Online review service Yelp has filed a complaint with the Federal Trade Commission (FTC) claiming that Google has broken an agreement not to scrape certain websites for information or images to be used in its search results.
As part of a settlement in a 2012 FTC investigation, Google agreed that third-party sites would have the option to opt-out of being scraped for photos, user reviews, and other content for use in its own services, such as its local-business listings.
Google had promised not to use Yelp’s content, but the company noticed images from its listings were making their way to Google’s search results last month. Yelp was contacted by the owner of a North Carolina gym who said a photo from a rival gym – taken from Yelp - was showing up as its business listing on Google.
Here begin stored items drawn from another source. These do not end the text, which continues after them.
(** ** Field updates *)

Definition set_sessions (f : list session_row -> list session_row) (t : tables) : tables :=
  {| sessions := f (sessions t); session_events := session_events t; audit_events := audit_events t;
     approvals := approvals t; artifacts := artifacts t; peer_agent_cards := peer_agent_cards t;
     outbound_queue := outbound_queue t; contacts := contacts t; agents := agents t; identity :=
     identity t; peer_capabilities := peer_capabilities t; pantry_refs := pantry_refs t;
     context_packs := context_packs t; reservations := reservations t; playbooks := playbooks t;
     tasks := tasks t; messages := messages t; settings := settings t;
     processed_relay := processed_relay t |}.
Definition set_events (f : list event_row -> list event_row) (t : tables) : tables :=
  {| sessions := sessions t; session_events := f (session_events t); audit_events := audit_events t;
     approvals := approvals t; artifacts := artifacts t; peer_agent_cards := peer_agent_cards t;
     outbound_queue := outbound_queue t; contacts := contacts t; agents := agents t; identity :=
     identity t; peer_capabilities := peer_capabilities t; pantry_refs := pantry_refs t;
     context_packs := context_packs t; reservations := reservations t; playbooks := playbooks t;
     tasks := tasks t; messages := messages t; settings := settings t;
     processed_relay := processed_relay t |}.
Definition set_audit (f : list audit_row -> list audit_row) (t : tables) : tables :=
  {| sessions := sessions t; session_events := session_events t; audit_events := f (audit_events t);
     approvals := approvals t; artifacts := artifacts t; peer_agent_cards := peer_agent_cards t;
     outbound_queue := outbound_queue t; contacts := contacts t; agents := agents t; identity :=
     identity t; peer_capabilities := peer_capabilities t; pantry_refs := pantry_refs t;
     context_packs := context_packs t; reservations := reservations t; playbooks := playbooks t;
     tasks := tasks t; messages := messages t; settings := settings t;
     processed_relay := processed_relay t |}.
Definition set_approvals (f : list approval_row -> list approval_row) (t : tables) : tables :=
  {| sessions := sessions t; session_events := session_events t; audit_events := audit_events t;
     approvals := f (approvals t); artifacts := artifacts t; peer_agent_cards := peer_agent_cards t;
     outbound_queue := outbound_queue t; contacts := contacts t; agents := agents t; identity :=
     identity t; peer_capabilities := peer_capabilities t; pantry_refs := pantry_refs t;
     context_packs := context_packs t; reservations := reservations t; playbooks := playbooks t;
     tasks := tasks t; messages := messages t; settings := settings t;
     processed_relay := processed_relay t |}.
Definition set_artifacts (f : list artifact_row -> list artifact_row) (t : tables) : tables :=
  {| sessions := sessions t; session_events := session_events t; audit_events := audit_events t;
     approvals := approvals t; artifacts := f (artifacts t); peer_agent_cards := peer_agent_cards t;
     outbound_queue := outbound_queue t; contacts := contacts t; agents := agents t; identity :=
     identity t; peer_capabilities := peer_capabilities t; pantry_refs := pantry_refs t;
     context_packs := context_packs t; reservations := reservations t; playbooks := playbooks t;
     tasks := tasks t; messages := messages t; settings := settings t;
     processed_relay := processed_relay t |}.
Definition set_peer_cards (f : list peer_card_row -> list peer_card_row) (t : tables) : tables :=
  {| sessions := sessions t; session_events := session_events t; audit_events := audit_events t;
     approvals := approvals t; artifacts := artifacts t; peer_agent_cards := f (peer_agent_cards t);
     outbound_queue := outbound_queue t; contacts := contacts t; agents := agents t; identity :=
     identity t; peer_capabilities := peer_capabilities t; pantry_refs := pantry_refs t;
     context_packs := context_packs t; reservations := reservations t; playbooks := playbooks t;
     tasks := tasks t; messages := messages t; settings := settings t;
     processed_relay := processed_relay t |}.
Definition set_queue (f : list queue_row -> list queue_row) (t : tables) : tables :=
  {| sessions := sessions t; session_events := session_events t; audit_events := audit_events t;
     approvals := approvals t; artifacts := artifacts t; peer_agent_cards := peer_agent_cards t;
     outbound_queue := f (outbound_queue t); contacts := contacts t; agents := agents t; identity :=
     identity t; peer_capabilities := peer_capabilities t; pantry_refs := pantry_refs t;
     context_packs := context_packs t; reservations := reservations t; playbooks := playbooks t;
     tasks := tasks t; messages := messages t; settings := settings t;
     processed_relay := processed_relay t |}.
Definition set_agents (f : list agent_row -> list agent_row) (t : tables) : tables :=
  {| sessions := sessions t; session_events := session_events t; audit_events := audit_events t;
     approvals := approvals t; artifacts := artifacts t; peer_agent_cards := peer_agent_cards t;
     outbound_queue := outbound_queue t; contacts := contacts t; agents := f (agents t); identity :=
     identity t; peer_capabilities := peer_capabilities t; pantry_refs := pantry_refs t;
     context_packs := context_packs t; reservations := reservations t; playbooks := playbooks t;
     tasks := tasks t; messages := messages t; settings := settings t;
     processed_relay := processed_relay t |}.
Definition set_capabilities (f : list capability_row -> list capability_row) (t : tables) : tables :=
  {| sessions := sessions t; session_events := session_events t; audit_events := audit_events t;
     approvals := approvals t; artifacts := artifacts t; peer_agent_cards := peer_agent_cards t;
     outbound_queue := outbound_queue t; contacts := contacts t; agents := agents t; identity :=
     identity t; peer_capabilities := f (peer_capabilities t); pantry_refs := pantry_refs t;
     context_packs := context_packs t; reservations := reservations t; playbooks := playbooks t;
     tasks := tasks t; messages := messages t; settings := settings t;
     processed_relay := processed_relay t |}.
Definition set_pantry (f : list pantry_row -> list pantry_row) (t : tables) : tables :=
  {| sessions := sessions t; session_events := session_events t; audit_events := audit_events t;
     approvals := approvals t; artifacts := artifacts t; peer_agent_cards := peer_agent_cards t;
     outbound_queue := outbound_queue t; contacts := contacts t; agents := agents t; identity :=
     identity t; peer_capabilities := peer_capabilities t; pantry_refs := f (pantry_refs t);
     context_packs := context_packs t; reservations := reservations t; playbooks := playbooks t;
     tasks := tasks t; messages := messages t; settings := settings t;
     processed_relay := processed_relay t |}.
Definition set_packs (f : list pack_row -> list pack_row) (t : tables) : tables :=
  {| sessions := sessions t; session_events := session_events t; audit_events := audit_events t;
     approvals := approvals t; artifacts := artifacts t; peer_agent_cards := peer_agent_cards t;
     outbound_queue := outbound_queue t; contacts := contacts t; agents := agents t; identity :=
     identity t; peer_capabilities := peer_capabilities t; pantry_refs := pantry_refs t;
     context_packs := f (context_packs t); reservations := reservations t; playbooks := playbooks t;
     tasks := tasks t; messages := messages t; settings := settings t;
     processed_relay := processed_relay t |}.
Definition set_reservations (f : list reservation_row -> list reservation_row) (t : tables) : tables :=
  {| sessions := sessions t; session_events := session_events t; audit_events := audit_events t;
     approvals := approvals t; artifacts := artifacts t; peer_agent_cards := peer_agent_cards t;
     outbound_queue := outbound_queue t; contacts := contacts t; agents := agents t; identity :=
     identity t; peer_capabilities := peer_capabilities t; pantry_refs := pantry_refs t;
     context_packs := context_packs t; reservations := f (reservations t); playbooks := playbooks t;
     tasks := tasks t; messages := messages t; settings := settings t;
     processed_relay := processed_relay t |}.
Definition set_playbooks (f : list playbook_row -> list playbook_row) (t : tables) : tables :=
  {| sessions := sessions t; session_events := session_events t; audit_events := audit_events t;
     approvals := approvals t; artifacts := artifacts t; peer_agent_cards := peer_agent_cards t;
     outbound_queue := outbound_queue t; contacts := contacts t; agents := agents t; identity :=
     identity t; peer_capabilities := peer_capabilities t; pantry_refs := pantry_refs t;
     context_packs := context_packs t; reservations := reservations t; playbooks := f (playbooks t);
     tasks := tasks t; messages := messages t; settings := settings t;
     processed_relay := processed_relay t |}.
Definition set_tasks (f : list task_row -> list task_row) (t : tables) : tables :=
  {| sessions := sessions t; session_events := session_events t; audit_events := audit_events t;
     approvals := approvals t; artifacts := artifacts t; peer_agent_cards := peer_agent_cards t;
     outbound_queue := outbound_queue t; contacts := contacts t; agents := agents t; identity :=
     identity t; peer_capabilities := peer_capabilities t; pantry_refs := pantry_refs t;
     context_packs := context_packs t; reservations := reservations t; playbooks := playbooks t;
     tasks := f (tasks t); messages := messages t; settings := settings t;
     processed_relay := processed_relay t |}.
Definition set_messages (f : list message_row -> list message_row) (t : tables) : tables :=
  {| sessions := sessions t; session_events := session_events t; audit_events := audit_events t;
     approvals := approvals t; artifacts := artifacts t; peer_agent_cards := peer_agent_cards t;
     outbound_queue := outbound_queue t; contacts := contacts t; agents := agents t; identity :=
     identity t; peer_capabilities := peer_capabilities t; pantry_refs := pantry_refs t;
     context_packs := context_packs t; reservations := reservations t; playbooks := playbooks t;
     tasks := tasks t; messages := f (messages t); settings := settings t;
     processed_relay := processed_relay t |}.
Definition set_contacts (f : list contact_row -> list contact_row) (t : tables) : tables :=
  {| sessions := sessions t; session_events := session_events t; audit_events := audit_events t;
     approvals := approvals t; artifacts := artifacts t; peer_agent_cards := peer_agent_cards t;
     outbound_queue := outbound_queue t; contacts := f (contacts t); agents := agents t; identity :=
     identity t; peer_capabilities := peer_capabilities t; pantry_refs := pantry_refs t;
     context_packs := context_packs t; reservations := reservations t; playbooks := playbooks t;
     tasks := tasks t; messages := messages t; settings := settings t;
     processed_relay := processed_relay t |}.
Definition set_identity (f : list identity_row -> list identity_row) (t : tables) : tables :=
  {| sessions := sessions t; session_events := session_events t; audit_events := audit_events t;
     approvals := approvals t; artifacts := artifacts t; peer_agent_cards := peer_agent_cards t;
     outbound_queue := outbound_queue t; contacts := contacts t; agents := agents t; identity := f
     (identity t); peer_capabilities := peer_capabilities t; pantry_refs := pantry_refs t;
     context_packs := context_packs t; reservations := reservations t; playbooks := playbooks t;
     tasks := tasks t; messages := messages t; settings := settings t;
     processed_relay := processed_relay t |}.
Yelp investigated the matter and found Google had pulled nearly 386,000 images from the company in an hour and used some of the photos in Google Maps’ business listings. It also found that doing a Google search for 150 of those businesses brought up a Yelp photo as the lead image in 111 cases.
In a letter to FTC Chair Maureen Ohlhausen, Yelp Vice President of Global Public Policy, Luther Lowe, wrote: "Google should be held accountable and subject to remedies sufficient to ensure its anticompetitive conduct does not continue to harm competition and consumers."
Google seems to be blaming the problem on a bug and says it would have removed the images if Yelp had contacted it sooner. “For many years, we’ve been in regular contact with Yelp about product changes and how they appear in search results. This is the first time we’ve heard of Yelp’s complaint that images from their site may be appearing in the way they claim. If they’d have raised this concern with us, we would have immediately taken steps to look at the issue and update these results—as we’re doing now,” the company said in a statement.
The FTC has said Google would face a fine if it violates the terms of the 2012 settlement. The company isn’t having the smoothest of times right now; it was criticized for allegedly booting a member of a Google-funded think tank after he criticized the firm last month, and it is currently appealing its record $2.4 billion EU fine for antitrust violations.